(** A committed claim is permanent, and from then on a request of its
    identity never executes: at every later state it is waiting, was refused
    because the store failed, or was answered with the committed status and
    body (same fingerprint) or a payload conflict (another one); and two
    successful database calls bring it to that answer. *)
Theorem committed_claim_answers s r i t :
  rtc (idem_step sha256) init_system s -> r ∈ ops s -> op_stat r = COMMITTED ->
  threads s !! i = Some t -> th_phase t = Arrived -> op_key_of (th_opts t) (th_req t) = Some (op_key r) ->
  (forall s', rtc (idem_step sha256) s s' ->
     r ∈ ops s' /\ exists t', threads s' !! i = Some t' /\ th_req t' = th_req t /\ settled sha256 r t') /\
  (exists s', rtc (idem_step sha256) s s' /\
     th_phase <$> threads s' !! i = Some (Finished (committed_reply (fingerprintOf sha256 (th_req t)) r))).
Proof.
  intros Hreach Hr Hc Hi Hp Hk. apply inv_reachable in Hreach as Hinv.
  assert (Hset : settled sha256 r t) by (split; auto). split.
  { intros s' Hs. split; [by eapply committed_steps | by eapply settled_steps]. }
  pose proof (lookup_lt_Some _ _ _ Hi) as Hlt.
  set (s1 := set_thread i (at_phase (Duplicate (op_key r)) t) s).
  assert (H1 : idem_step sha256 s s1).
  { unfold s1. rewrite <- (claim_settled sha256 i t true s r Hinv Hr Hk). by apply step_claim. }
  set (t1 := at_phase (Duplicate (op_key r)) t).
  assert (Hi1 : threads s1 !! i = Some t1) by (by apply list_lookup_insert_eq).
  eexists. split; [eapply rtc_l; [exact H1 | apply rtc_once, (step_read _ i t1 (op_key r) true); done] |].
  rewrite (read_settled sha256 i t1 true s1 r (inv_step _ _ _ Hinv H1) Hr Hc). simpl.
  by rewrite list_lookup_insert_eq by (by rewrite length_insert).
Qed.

■ **Exercise instructions**: Every record must be given again exactly as it was written.

■ **Response**:
(** A committed claim is permanent, and from then on a request of its
    identity never executes: at every later state it is waiting, was refused
    because the store failed, or was answered with the committed status and
    body (same fingerprint) or a payload conflict (another one); and two
    successful database calls bring it to that answer. *)
Theorem committed_claim_answers s r i t :
  rtc (idem_step sha256) init_system s -> r ∈ ops s -> op_stat r = COMMITTED ->
  threads s !! i = Some t -> th_phase t = Arrived -> op_key_of (th_opts t) (th_req t) = Some (op_key r) ->
  (forall s', rtc (idem_step sha256) s s' ->
     r ∈ ops s' /\ exists t', threads s' !! i = Some t' /\ th_req t' = th_req t /\ settled sha256 r t') /\
  (exists s', rtc (idem_step sha256) s s' /\
     th_phase <$> threads s' !! i = Some (Finished (committed_reply (fingerprintOf sha256 (th_req t)) r))).
Proof.
  intros Hreach Hr Hc Hi Hp Hk. apply inv_reachable in Hreach as Hinv.
  assert (Hset : settled sha256 r t) by (split; auto). split.
  { intros s' Hs. split; [by eapply committed_steps | by eapply settled_steps]. }
  pose proof (lookup_lt_Some _ _ _ Hi) as Hlt.
  set (s1 := set_thread i (at_phase (Duplicate (op_key r)) t) s).
  assert (H1 : idem_step sha256 s s1).
  { unfold s1. rewrite <- (claim_settled sha256 i t true s r Hinv Hr Hk). by apply step_claim. }
  set (t1 := at_phase (Duplicate (op_key r)) t).
  assert (Hi1 : threads s1 !! i = Some t1) by (by apply list_lookup_insert_eq).
  eexists. split; [eapply rtc_l; [exact H1 | apply rtc_once, (step_read _ i t1 (op_key r) true); done] |].
  rewrite (read_settled sha256 i t1 true s1 r (inv_step _ _ _ Hinv H1) Hr Hc). simpl.
  by rewrite list_lookup_insert_eq by (by rewrite length_insert).
Qed.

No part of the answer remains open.